Karar gazetesi muharriri Mustafa Karaalioğlu, “Millet İttifakı seçimde başkanlık sisteminin bitirilmesini ve parlamenter sisteme dönüşü oylatacak. Türkiye elbette, başarısız olduğu besbelli olan başkanlık sisteminden geri dönmelidir lakin tahlil bekleyen sıkıntılarının rastgele birinin bu sorundan daha kıymetsiz olmadığı da kabul edilmeli” görüşünü savundu.
Karaalioğlu yazısında, “Türkiye’nin birkaç elin parmaklarıyla lakin sayılabilecek kadar çok ve acil sorunları vardır. Bir elin parmaklarıyla yetinelim… Hayat pahalılığı, işsizlik, hukuksuzluk, liyakatsizlik ve dış siyasette ertelenemez sorunlar yaşanıyor. Muhalefet olmanın tabiatı gereği CHP, Düzgün Parti ve beklenen öteki bileşenler seçimi kazandıklarında süratle bu meseleleri çözmek zorundalar. Aslında, çözebilecekleri kanaati oluşursa seçimi kazanacaklar. Akşener’in açıkladığı plana nazaran ise, bütün bu acil sıkıntıların tahlili anayasa değişikliği yoluyla yine parlamenter sisteme dönülünceye kadar bekleyecek.” niyetini lisana getirdi.

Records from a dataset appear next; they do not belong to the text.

(** C3: with a capacity of 8 bytes, on an open channel whose input buffer is
    empty, a non-blocking write of "ABCDEFGHIJ" returns 8 and leaves
    "ABCDEFGH" in the buffer; a read of 4 bytes then returns "ABCD" and
    leaves "EFGH"; a non-blocking write of "IJ" then accepts both bytes and
    leaves "EFGHIJ", 6 bytes. *)
Theorem scenario_capacity_8 (darray_grow : Z -> Z) (s : thread_with_stdio) :
  (forall n, n <= darray_grow n) ->
  (forall n, n <= 8 -> darray_grow n <= 8) ->
  twf_done (thr s) = false ->
  done (stdio s) = false ->
  data (input (stdio s)) = [] ->
  0 <= size (input (stdio s)) <= 8 ->
  exists s1 s2 s3,
    thread_with_stdio_write 8 darray_grow true [no_fault; no_fault] s
      (list_byte_of_string "ABCDEFGHIJ") = Returns 8 s1 /\
    data (input (stdio s1)) = list_byte_of_string "ABCDEFGH" /\
    stdio_redirect_read [] s1 4 = Returns (4, list_byte_of_string "ABCD") s2 /\
    data (input (stdio s2)) = list_byte_of_string "EFGH" /\
    thread_with_stdio_write 8 darray_grow true [no_fault; no_fault] s2
      (list_byte_of_string "IJ") = Returns 2 s3 /\
    data (input (stdio s3)) = list_byte_of_string "EFGHIJ" /\
    nr (input (stdio s3)) = 6.
Proof.
  intros Hge Hcap Hopen Hd Hdata Hsize.
  assert (Hnr : nr (input (stdio s)) = 0) by (unfold nr; rewrite Hdata; reflexivity).
  destruct (thread_with_stdio_write_append 8 darray_grow ltac:(lia) Hge Hcap
              no_fault no_fault [] s (list_byte_of_string "ABCDEFGHIJ"))
    as (s1 & Hw1 & Hdata1 & Hwf1 & _ & Hd1 & Ht1);
    try reflexivity; try assumption; try lia; [simpl; lia|].
  rewrite Hnr, Hdata in *. simpl in Hw1, Hdata1.
  assert (Hnr1 : nr (input (stdio s1)) = 8) by (unfold nr; rewrite Hdata1; reflexivity).
  pose proof (stdio_redirect_read_open [] s1 4) as Hr.
  rewrite Hnr1, Hdata1 in Hr. simpl in Hr.
  specialize (Hr ltac:(congruence) ltac:(lia) ltac:(lia)).
  set (s2 := log (wake_up input_wait)
               (set_input (darray_remove_items (input (stdio s1)) 0 4) s1)) in *.
  assert (Hdata2 : data (input (stdio s2)) = list_byte_of_string "EFGH")
    by (simpl; rewrite Hdata1; reflexivity).
  assert (Hnr2 : nr (input (stdio s2)) = 4) by (unfold nr; rewrite Hdata2; reflexivity).
  destruct (thread_with_stdio_write_append 8 darray_grow ltac:(lia) Hge Hcap
              no_fault no_fault [] s2 (list_byte_of_string "IJ"))
    as (s3 & Hw3 & Hdata3 & _);
    try reflexivity; try lia.
  { simpl. congruence. }
  { rewrite Hnr2. simpl. lia. }
  { simpl; lia. }
  rewrite Hnr2, Hdata2 in *. simpl in Hw3, Hdata3.
  exists s1, s2, s3. repeat split; try assumption.
  unfold nr. rewrite Hdata3. reflexivity.
Qed.

Lemma scenario_capacity_8_witness :
  exists s1 s2 s3,
    thread_with_stdio_write 8 roundup_pow_of_two true [no_fault; no_fault] started
      (list_byte_of_string "ABCDEFGHIJ") = Returns 8 s1 /\
    data (input (stdio s1)) = list_byte_of_string "ABCDEFGH" /\
    stdio_redirect_read [] s1 4 = Returns (4, list_byte_of_string "ABCD") s2 /\
    data (input (stdio s2)) = list_byte_of_string "EFGH" /\
    thread_with_stdio_write 8 roundup_pow_of_two true [no_fault; no_fault] s2
      (list_byte_of_string "IJ") = Returns 2 s3 /\
    data (input (stdio s3)) = list_byte_of_string "EFGHIJ" /\
    nr (input (stdio s3)) = 6.
Proof.
  apply (scenario_capacity_8 roundup_pow_of_two started).
  - apply roundup_pow_of_two_ge.
  - apply roundup_pow_of_two_8.
  - reflexivity.
  - reflexivity.
  - reflexivity.
  - simpl. lia.
Defined.
(** * game-audio plugin: the read-only search and inspection tools

    A shallow embedding of [extensions/game-audio/src/audio-tools.ts] and the
    properties of it that the specification states.

    Conventions of the embedding.
    - A JavaScript string is a [string]; its characters stand for the code
      units 0..255.
    - A JavaScript number is a [number]: a rational, an infinity or NaN.
    - The file system, the regular-expression engine and the UTF-8 decoder
      are the host's; they are the fields of a [Runtime] record that every
      operation takes as its first argument.
    - A thrown error is a value of [Result]; a loop whose length depends on
      the file system takes a bound on its number of steps. *)

From Stdlib Require Import List String Ascii Bool Arith ZArith QArith Qround Lia Permutation.
Import ListNotations.
Local Open Scope string_scope.
Local Open Scope list_scope.
Local Open Scope nat_scope.

(** ** JavaScript strings *)

Module JS.

Definition empty : string := EmptyString.

Definition isEmpty (s : string) : bool :=
  match s with EmptyString => true | String _ _ => false end.

Definition charCode (c : ascii) : nat := nat_of_ascii c.

(** [s.startsWith(p)] *)
Definition startsWith (s p : string) : bool := String.prefix p s.

(** [s.includes(p)] *)
Fixpoint includes (s p : string) : bool :=
  String.prefix p s ||
  match s with
  | EmptyString => false
  | String _ s' => includes s' p
  end.

(** White space and line terminators of ECMAScript among the code units
    0..255: TAB, LF, VT, FF, CR, SP and NBSP. *)
Definition isWhiteSpace (c : ascii) : bool :=
  let n := charCode c in
  (n =? 9) || (n =? 10) || (n =? 11) || (n =? 12) || (n =? 13) || (n =? 32)
  || (n =? 160).

Fixpoint trimStart (s : string) : string :=
  match s with
  | EmptyString => EmptyString
  | String c s' => if isWhiteSpace c then trimStart s' else s
  end.

Fixpoint trimEnd (s : string) : string :=
  match s with
  | EmptyString => EmptyString
  | String c s' =>
      let t := trimEnd s' in
      if isWhiteSpace c && isEmpty t then EmptyString else String c t
  end.

(** [s.trim()] *)
Definition trim (s : string) : string := trimEnd (trimStart s).

(** [toLowerCase] on one code unit: A-Z and the upper-case letters of
    Latin-1 (all of 0xC0..0xDE but the multiplication sign 0xD7). *)
Definition lowerChar (c : ascii) : ascii :=
  let n := charCode c in
  if ((65 <=? n) && (n <=? 90))
     || ((192 <=? n) && (n <=? 222) && negb (n =? 215))
  then ascii_of_nat (n + 32)
  else c.

Fixpoint toLowerCase (s : string) : string :=
  match s with
  | EmptyString => EmptyString
  | String c s' => String (lowerChar c) (toLowerCase s')
  end.

(** [s.slice(0, n)] *)
Definition slice0 (n : nat) (s : string) : string := String.substring 0 n s.

(** [s.replaceAll(pat, rep)] for a pattern that is not empty: the
    occurrences are taken from left to right and do not overlap. [skip]
    counts the characters of a replaced occurrence still to pass over. *)
Fixpoint replaceAllFrom (pat rep : string) (skip : nat) (s : string) : string :=
  match s with
  | EmptyString => EmptyString
  | String c s' =>
      match skip with
      | S k => replaceAllFrom pat rep k s'
      | O =>
          if String.prefix pat s
          then (rep ++ replaceAllFrom pat rep (String.length pat - 1) s')%string
          else String c (replaceAllFrom pat rep 0 s')
      end
  end.

Definition replaceAll (s pat rep : string) : string :=
  replaceAllFrom pat rep 0 s.

Definition LF : ascii := ascii_of_nat 10.
Definition CR : ascii := ascii_of_nat 13.

Definition consLine (c : ascii) (ls : list string) : list string :=
  match ls with
  | l :: rest => String c l :: rest
  | [] => [String c EmptyString]
  end.

(** [s.split(/\r?\n/)]: a line ends at LF or at CR LF; a CR that no LF
    follows is a character of its line. *)
Fixpoint splitLines (s : string) : list string :=
  match s with
  | EmptyString => [EmptyString]
  | String c s' =>
      if Ascii.eqb c LF then EmptyString :: splitLines s'
      else
        match s' with
        | String c' s'' =>
            if Ascii.eqb c CR && Ascii.eqb c' LF
            then EmptyString :: splitLines s''
            else consLine c (splitLines s')
        | EmptyString => consLine c (splitLines s')
        end
  end.

(** [s.split(sep)] for a one-character separator. *)
Fixpoint splitOn (sep : ascii) (s : string) : list string :=
  match s with
  | EmptyString => [EmptyString]
  | String c s' =>
      if Ascii.eqb c sep then EmptyString :: splitOn sep s'
      else consLine c (splitOn sep s')
  end.

(** [l.includes(x)] on an array of strings. *)
Definition arrayIncludes (l : list string) (x : string) : bool :=
  existsb (String.eqb x) l.

(** The declarative reading of [includes]: [p] occurs in [s]. *)
Definition Substring (p s : string) : Prop :=
  exists a b : string, s = (a ++ p ++ b)%string.

End JS.

(** ** JavaScript numbers *)

Inductive number : Type :=
| Finite (q : Q)
| PosInfinity
| NegInfinity
| NaN.

Module Num.

Definition ofNat (n : nat) : Q := inject_Z (Z.of_nat n).

(** [x > 0] *)
Definition gtZero (x : number) : bool :=
  match x with
  | Finite q => negb (Qle_bool q 0)
  | PosInfinity => true
  | NegInfinity | NaN => false
  end.

(** [n >= x] for an array length or a file size [n] *)
Definition natGe (n : nat) (x : number) : bool :=
  match x with
  | Finite q => Qle_bool q (ofNat n)
  | NegInfinity => true
  | PosInfinity | NaN => false
  end.

(** [n > x] *)
Definition natGt (n : nat) (x : number) : bool :=
  match x with
  | Finite q => negb (Qle_bool (ofNat n) q)
  | NegInfinity => true
  | PosInfinity | NaN => false
  end.

(** ToIntegerOrInfinity on a finite number: truncation towards zero. *)
Definition truncate (q : Q) : Z :=
  if Qle_bool 0 q then Qfloor q else Qceiling q.

(** The end index of [buf.subarray(0, x)] for a buffer of [len] bytes: a
    negative index counts from the end, and the result is clamped to
    0..len. *)
Definition subarrayEnd (len : nat) (x : number) : nat :=
  match x with
  | Finite q =>
      let k := truncate q in
      if (k <? 0)%Z then Z.to_nat (Z.of_nat len + k)
      else Nat.min (Z.to_nat k) len
  | PosInfinity => len
  | NegInfinity | NaN => 0
  end.

Definition ofZ (z : Z) : number := Finite (inject_Z z).

End Num.

(** ** Node's [path] module, POSIX flavour *)

Module NodePath.

Definition slash : ascii := ascii_of_nat 47.
Definition dot : ascii := ascii_of_nat 46.

(** [path.sep] *)
Definition sep : string := String slash EmptyString.

Definition dotdot : string := String dot (String dot EmptyString).
Definition onedot : string := String dot EmptyString.

(** [path.isAbsolute(p)] *)
Definition isAbsolute (p : string) : bool :=
  match p with
  | String c _ => Ascii.eqb c slash
  | EmptyString => false
  end.

Fixpoint endsWithSlash (p : string) : bool :=
  match p with
  | EmptyString => false
  | String c EmptyString => Ascii.eqb c slash
  | String _ p' => endsWithSlash p'
  end.

Definition joinSegments (segs : list string) : string := String.concat sep segs.

(** Node's [normalizeString] on the segments of a path: empty segments and
    "." are dropped, ".." removes the segment before it, and a ".." with
    nothing to remove is kept only when [allowAboveRoot]. [acc] holds the
    segments kept so far, the last one first. *)
Fixpoint normalizeSegments (allowAboveRoot : bool) (acc segs : list string)
  : list string :=
  match segs with
  | [] => rev acc
  | seg :: rest =>
      if JS.isEmpty seg || String.eqb seg onedot
      then normalizeSegments allowAboveRoot acc rest
      else if String.eqb seg dotdot then
        match acc with
        | last :: acc' =>
            if String.eqb last dotdot
            then normalizeSegments allowAboveRoot
                   (if allowAboveRoot then dotdot :: acc else acc) rest
            else normalizeSegments allowAboveRoot acc' rest
        | [] =>
            normalizeSegments allowAboveRoot
              (if allowAboveRoot then [dotdot] else []) rest
        end
      else normalizeSegments allowAboveRoot (seg :: acc) rest
  end.
(** * SassPlugin: import inlining and compile orchestration

    A shallow embedding of [src/plugins/stylesheet/SassPlugin.ts]:
    the synchronous import inliner ([read], [fetchFile]) and the
    [transform] pipeline, with the properties the specification states
    about them.

    JavaScript strings are modelled by [string]; a character stands for a
    code unit below 256.  The file system, the working directory and the
    host objects ([File], [WorkFlowContext], node-sass) are not part of the
    plugin: they enter as parameters of the definitions. *)

From Stdlib Require Import String Ascii List Bool Arith Lia NArith.
From Stdlib Require Import DecimalString.
Import ListNotations.
Open Scope string_scope.

(** ** JavaScript string primitives used by the plugin *)

Module JsString.

(** [\s] of a regular expression and the characters [trim] removes,
    restricted to code units below 256: TAB, LF, VT, FF, CR, SP, NBSP. *)
Definition isWhiteSpace (c : ascii) : bool :=
  let n := nat_of_ascii c in
  Nat.eqb n 9 || Nat.eqb n 10 || Nat.eqb n 11 || Nat.eqb n 12
  || Nat.eqb n 13 || Nat.eqb n 32 || Nat.eqb n 160.

(** [s.startsWith(p)] *)
Fixpoint startsWith (p s : string) : bool :=
  match p, s with
  | EmptyString, _ => true
  | String a p', String b s' => Ascii.eqb a b && startsWith p' s'
  | String _ _, EmptyString => false
  end.

(** [s.slice(n)] for [0 <= n] *)
Fixpoint drop (n : nat) (s : string) : string :=
  match n, s with
  | O, _ => s
  | S n', String _ s' => drop n' s'
  | S _, EmptyString => EmptyString
  end.

(** [s.includes(p)] *)
Fixpoint includes (p s : string) : bool :=
  startsWith p s ||
  match s with
  | EmptyString => false
  | String _ s' => includes p s'
  end.

(** [s.replace(p, r)] for a string pattern [p] and a replacement [r]
    without [$]-patterns: only the first occurrence is replaced. *)
Fixpoint replace (p r s : string) : string :=
  if startsWith p s then r ++ drop (String.length p) s
  else match s with
       | EmptyString => EmptyString
       | String c s' => String c (replace p r s')
       end.

Fixpoint trimStart (s : string) : string :=
  match s with
  | EmptyString => EmptyString
  | String c s' => if isWhiteSpace c then trimStart s' else s
  end.

Fixpoint trimEnd (s : string) : string :=
  match s with
  | EmptyString => EmptyString
  | String c s' =>
      match trimEnd s' with
      | EmptyString => if isWhiteSpace c then EmptyString else String c EmptyString
      | t => String c t
      end
  end.

(** [s.trim()] *)
Definition trim (s : string) : string := trimEnd (trimStart s).

(** all characters but the last one *)
Fixpoint dropLast (s : string) : string :=
  match s with
  | EmptyString => EmptyString
  | String c s' =>
      match s' with
      | EmptyString => EmptyString
      | String _ _ => String c (dropLast s')
      end
  end.

(** [s.slice(1, -1)] *)
Definition slice_1_m1 (s : string) : string := dropLast (drop 1 s).

(** [s.split(sep)] for a one-character separator: never the empty list. *)
Fixpoint split (sep : ascii) (s : string) : list string :=
  match s with
  | EmptyString => [EmptyString]
  | String c s' =>
      if Ascii.eqb c sep then EmptyString :: split sep s'
      else match split sep s' with
           | h :: t => String c h :: t
           | [] => [String c EmptyString]
           end
  end.

(** [parts.join(sep)] *)
Fixpoint join (sep : string) (parts : list string) : string :=
  match parts with
  | [] => EmptyString
  | [p] => p
  | p :: rest => p ++ sep ++ join sep rest
  end.

(** [parts.pop()]: the array without its last element, and that element. *)
Fixpoint pop (parts : list string) : list string * option string :=
  match parts with
  | [] => ([], None)
  | [p] => ([], Some p)
  | p :: rest => let (r, l) := pop rest in (p :: r, l)
  end.

(** longest prefix whose characters satisfy [f], and the rest *)
Fixpoint span (f : ascii -> bool) (s : string) : string * string :=
  match s with
  | EmptyString => (EmptyString, EmptyString)
  | String c s' =>
      if f c then let (a, b) := span f s' in (String c a, b)
      else (EmptyString, s)
  end.

(** [String(n)] for a non-negative integer *)
Definition ofNumber (n : N) : string := NilEmpty.string_of_uint (N.to_uint n).

End JsString.

Import JsString.

Definition LF : string := String (ascii_of_nat 10) EmptyString.
Definition CR : string := String (ascii_of_nat 13) EmptyString.
Definition TAB : string := String (ascii_of_nat 9) EmptyString.
(** X7: when the second and the tenth field of the line that answers the
    lookup are digit strings, [readNetworkBytes] returns the numbers they
    write if both are below 2^63, and fails with a range error as soon as
    one of them is 2^63 or more: the upper half of the kernel's unsigned
    64-bit counters cannot be read. *)
Theorem readNetworkBytes_digit_counters
    (interfaceName data line : string) :
  find (entryFor interfaceName) (strings.Split data newline) = Some line ->
  let rxField := nth 1 (strings.Fields line) EmptyString in
  let txField := nth 9 (strings.Fields line) EmptyString in
  isDigits rxField = true ->
  isDigits txField = true ->
  readNetworkBytes (Some data) interfaceName =
  if digitsValue rxField <? 2 ^ 63 then
    if digitsValue txField <? 2 ^ 63
    then inl (digitsValue rxField, digitsValue txField)
    else inr (ParseError strconv.ErrRange)
  else inr (ParseError strconv.ErrRange).
Proof.
  intros Hfind rxField txField Hrx Htx.
  unfold readNetworkBytes. rewrite scanLines_find, Hfind.
  apply find_some in Hfind. destruct Hfind as [_ Hentry].
  assert (Hrxne : rxField <> EmptyString).
  { apply (fieldsFrom_fields line 0 EmptyString rxField eq_refl).
    apply (entry_field_in interfaceName line 1 Hentry). lia. }
  assert (Htxne : txField <> EmptyString).
  { apply (fieldsFrom_fields line 0 EmptyString txField eq_refl).
    apply (entry_field_in interfaceName line 9 Hentry). lia. }
  unfold countersOf. fold rxField txField.
  rewrite (ParseInt_unsigned_digits rxField Hrxne Hrx).
  rewrite (ParseInt_unsigned_digits txField Htxne Htx).
  destruct (digitsValue rxField <? 2 ^ 63);
    destruct (digitsValue txField <? 2 ^ 63); reflexivity.
Qed.
(** * Financial-independence calculator: the calculation engine, the text
      fields and the display

    A shallow embedding of [src/lib/calculations] (the block of
    [FinanceInputForm.tsx] that starts at "Financial calculation utilities"):
    the compounding primitives, the three mode strategies, the month search
    and the timeline generator.  Around it, the pure code of the components:
    the text handling of [InputField], [formatDuration] with the duration
    texts of [ResultsDisplay], the reference line of [TimelineChart], and
    the amounts and the category editing of [EnoughMoneyCalculator].

    Numbers.  A JavaScript [number] is an IEEE 754 binary64 value, which is
    what Rocq's primitive [float] is: [+], [-], [*], [/] and the comparisons
    are the very operations the engine runs.  Quantities that the code only
    ever uses as whole numbers (loop counters, the month probed, the year of
    a sample, and [timeHorizon], which the data model declares as whole years
    and the form's digit-only parser produces) are integers of [Z]; [of_Z]
    is the conversion at the places where the code mixes them with money.

    [Math.pow] and [Math.log] are library functions whose results ECMA-262
    fixes on special values only and leaves "implementation-approximated"
    elsewhere.  The model fixes the special values and takes the approximated
    remainder as a parameter ([pow_approx], [log_approx]): every theorem holds
    for whatever the platform computes there.  [parseFloat], Number::toString
    and [toFixed], whose results the components only pass on, are parameters
    in the same way. *)

From Stdlib Require Import ZArith List Bool Lia Floats.
From Stdlib Require Ascii String DecimalString.
From Equations Require Import Equations.
Import ListNotations.

Set Warnings "-inexact-float".

(** ** JavaScript numbers *)

Module JS.

Local Open Scope float_scope.

(** The number a whole number converts to (round to nearest even, exact below
    2^53). *)
Definition of_Z (z : Z) : float :=
  SF2Prim (binary_normalize prec emax z 0 false).

(** [a >= b] and [a > b]. *)
Definition ge (a b : float) : bool := b <=? a.
Definition gt (a b : float) : bool := b <? a.

(** Truthiness of a number: everything but [0], [-0] and [NaN]. *)
Definition truthy (x : float) : bool := negb (is_zero x || is_nan x).

(** [x || y] on numbers, and on an optional field ([undefined] is falsy). *)
Definition or (x y : float) : float := if truthy x then x else y.

Definition or_undefined (x : option float) (y : float) : float :=
  match x with
  | Some v => or v y
  | None => y
  end.

(** [Number.isFinite]. *)
Definition isFinite (x : float) : bool := is_finite x.

(** The signed mantissa of a finite number [(-1)^s * m * 2^e]. *)
Definition signed (s : bool) (m : positive) : Z :=
  if s then Zneg m else Zpos m.

Definition is_integer (x : float) : bool :=
  match Prim2SF x with
  | S754_zero _ => true
  | S754_finite _ m e => ((0 <=? e) || (Zpos m mod 2 ^ (- e) =? 0))%Z
  | _ => false
  end.

Definition is_odd_integer (x : float) : bool :=
  match Prim2SF x with
  | S754_finite _ m e =>
      if (0 <? e)%Z then false
      else ((Zpos m mod 2 ^ (- e) =? 0) && Z.odd (Zpos m / 2 ^ (- e)))%Z
  | _ => false
  end.

(** The whole number an integral finite number stands for (its floor
    otherwise; 0 on the non-finite ones, which no caller passes). *)
Definition to_integer (x : float) : Z :=
  match Prim2SF x with
  | S754_finite s m e =>
      if (0 <=? e)%Z then (signed s m * 2 ^ e)%Z else (signed s m / 2 ^ (- e))%Z
  | _ => 0%Z
  end.

Definition signed_zero (s : bool) : float := if s then neg_zero else zero.

(** [Math.floor], [Math.ceil]: a number with a non-negative exponent is
    already integral. *)
Definition Math_floor (x : float) : float :=
  match Prim2SF x with
  | S754_finite s m e =>
      if (0 <=? e)%Z then x else of_Z (signed s m / 2 ^ (- e))
  | _ => x
  end.

Definition Math_ceil (x : float) : float :=
  match Prim2SF x with
  | S754_finite s m e =>
      if (0 <=? e)%Z then x
      else
        let z := (- ((- signed s m) / 2 ^ (- e)))%Z in
        if (z =? 0)%Z then signed_zero s else of_Z z
  | _ => x
  end.

(** The whole number nearest to [m * 2^-k] (signed [m]), ties towards
    +infinity: [floor (x + 1/2)], computed exactly. *)
Definition round_half_up (n : Z) (k : Z) : Z :=
  ((2 * n + 2 ^ k) / 2 ^ (k + 1))%Z.

(** [Math.round]. *)
Definition Math_round (x : float) : float :=
  match Prim2SF x with
  | S754_finite s m e =>
      if (0 <=? e)%Z then x
      else
        let z := round_half_up (signed s m) (- e) in
        if (z =? 0)%Z then signed_zero s else of_Z z
  | _ => x
  end.

(** [n % d]: the remainder of the truncated division, exact, with the sign
    of the dividend. *)
Definition rem (n d : float) : float :=
  match Prim2SF n, Prim2SF d with
  | S754_nan, _ | _, S754_nan => nan
  | S754_infinity _, _ => nan
  | _, S754_zero _ => nan
  | _, S754_infinity _ => n
  | S754_zero _, _ => n
  | S754_finite sn mn en, S754_finite _ md ed =>
      let ez := Z.min en ed in
      let r := ((Zpos mn * 2 ^ (en - ez)) mod (Zpos md * 2 ^ (ed - ez)))%Z in
      if (r =? 0)%Z then signed_zero sn
      else SF2Prim (binary_normalize prec emax (if sn then - r else r)%Z ez false)
  end.

Section Library.

(** What the platform's [pow] and [log] return where ECMA-262 asks for an
    approximation only. *)
Variable pow_approx : float -> float -> float.
Variable log_approx : float -> float.

(** [Math.pow], after ECMA-262 Number::exponentiate.  One value is fixed
    beyond it: a base of exactly 1 with a finite exponent gives exactly 1, as
    IEEE 754 and C (Annex F) require of [pow] and every engine returns. *)
Definition Math_pow (base exponent : float) : float :=
  if is_nan exponent then nan
  else if is_zero exponent then 1
  else if is_nan base then nan
  else if is_infinity base then
    if get_sign base then
      if 0 <? exponent
      then (if is_odd_integer exponent then neg_infinity else infinity)
      else (if is_odd_integer exponent then neg_zero else zero)
    else (if 0 <? exponent then infinity else zero)
  else if is_zero base then
    if get_sign base then
      if 0 <? exponent
      then (if is_odd_integer exponent then neg_zero else zero)
      else (if is_odd_integer exponent then neg_infinity else infinity)
    else (if 0 <? exponent then zero else infinity)
  else if is_infinity exponent then
    if 1 <? abs base then (if get_sign exponent then zero else infinity)
    else if abs base =? 1 then nan
    else (if get_sign exponent then infinity else zero)
  else if (base <? 0) && negb (is_integer exponent) then nan
  else if base =? 1 then 1
  else pow_approx base exponent.

(** [Math.log]. *)
Definition Math_log (x : float) : float :=
  if is_nan x then nan
  else if x <? 0 then nan
  else if is_zero x then neg_infinity
  else if x =? 1 then 0
  else if is_infinity x then infinity
  else log_approx x.

End Library.

End JS.

(** ** The data model *)

Record FinancialInputs : Set := {
  currentIncome : float;
  monthlyExpenses : float;
  currentSavings : float;
  currentInvestments : option float;
  targetFINumber : float;
  timeHorizon : Z;
  annualReturn : float;
  inflationRate : float;
  monthlySavings : option float;
  monthlyInvestment : option float;
  savingsInterestRate : option float
}.

Record CalculationResults : Set := {
  requiredMonthlySavings : float;
  futureValueOfCurrentSavings : float;
  inflationAdjustedFINumber : float;
  yearsToFI : float;
  monthsToFI : float;
  totalMonthsToFI : float;
  calculatedFINumber : option float;
  baseFINumber : option float;
  suggestedMonthlySavings : option float;
  suggestedMonthlyInvestment : option float;
  totalFutureSavings : option float;
  totalFutureInvestment : option float;
  targetAtCompletion : option float
}.

(** The mode tag: ['goal-based' | 'time-based' | 'contribution-based']. *)
Inductive Mode : Set := GoalBased | TimeBased | ContributionBased.

(** What [calculateTimelineToFI] returns. *)
Record Timeline : Set := {
  years : float;
  months : float;
  totalMonths : float
}.

(** What [projectPortfolio] returns. *)
Record Projection : Set := {
  total : float;
  target : float;
  savingsFutureValue : float;
  investmentsFutureValue : float
}.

Karaalioğlu şu tabirleri kullandı:
“Planı da muhalefetin anayasa değişikliğini hiç olmazsa referanduma taşıyabilmek için Meclis’te en az 360 sandalye alacağı varsayımına dayanıyor. Bu sayıyla başkanlık sistemine son verilerek, yeni bir referandumla “güçlendirilmiş” parlamenter sisteme dönülecek ve problemleri çözme vaadiyle seçilen cumhurbaşkanının yetkileri sembolik seviyeye indirilecek. O cumhurbaşkanı misyonuna sembolik yetkilerle devam ederken, bir parti başkanına -Akşener’e- hükümet kurma vazifesi verecek. Sonra da o hükümet Türkiye’nin meseleleri için kolları sıvayacak. Özetin özeti… Millet ittifakı seçimde başkanlık sisteminin bitirilmesini ve parlamenter sisteme dönüşü oylatacak. Her şey yolunda giderse; yani Cumhurbaşkanlığını ve Meclis’te 360’ın üzerinde sandalye kazanılırsa “öncelik” anaya değişikliği mesaisinde olacak. Sistem değişikliği için bir tıp ön referandum!…
Türkiye elbette, başarısız olduğu besbelli olan başkanlık sisteminden geri dönmelidir fakat tahlil bekleyen meselelerinin rastgele birinin bu sorundan daha kıymetsiz olmadığı da kabul edilmelidir. Seçime kadar şu kadar müddet, üzerine seçimden sonra da anayasa değişikliği için bir o kadar daha müddet eklenince tablonun ne kadar tahammül kaldırmaz olduğu daha düzgün anlaşılacaktır. Akşener siyasetsiz gidişe dur demekle âlâ bir adım attı ancak icraat beklentilerinin ertelenemez oluşu gerçeği çerçevesinde, o adımın ve takvimin izaha muhtaçlığı vardır.”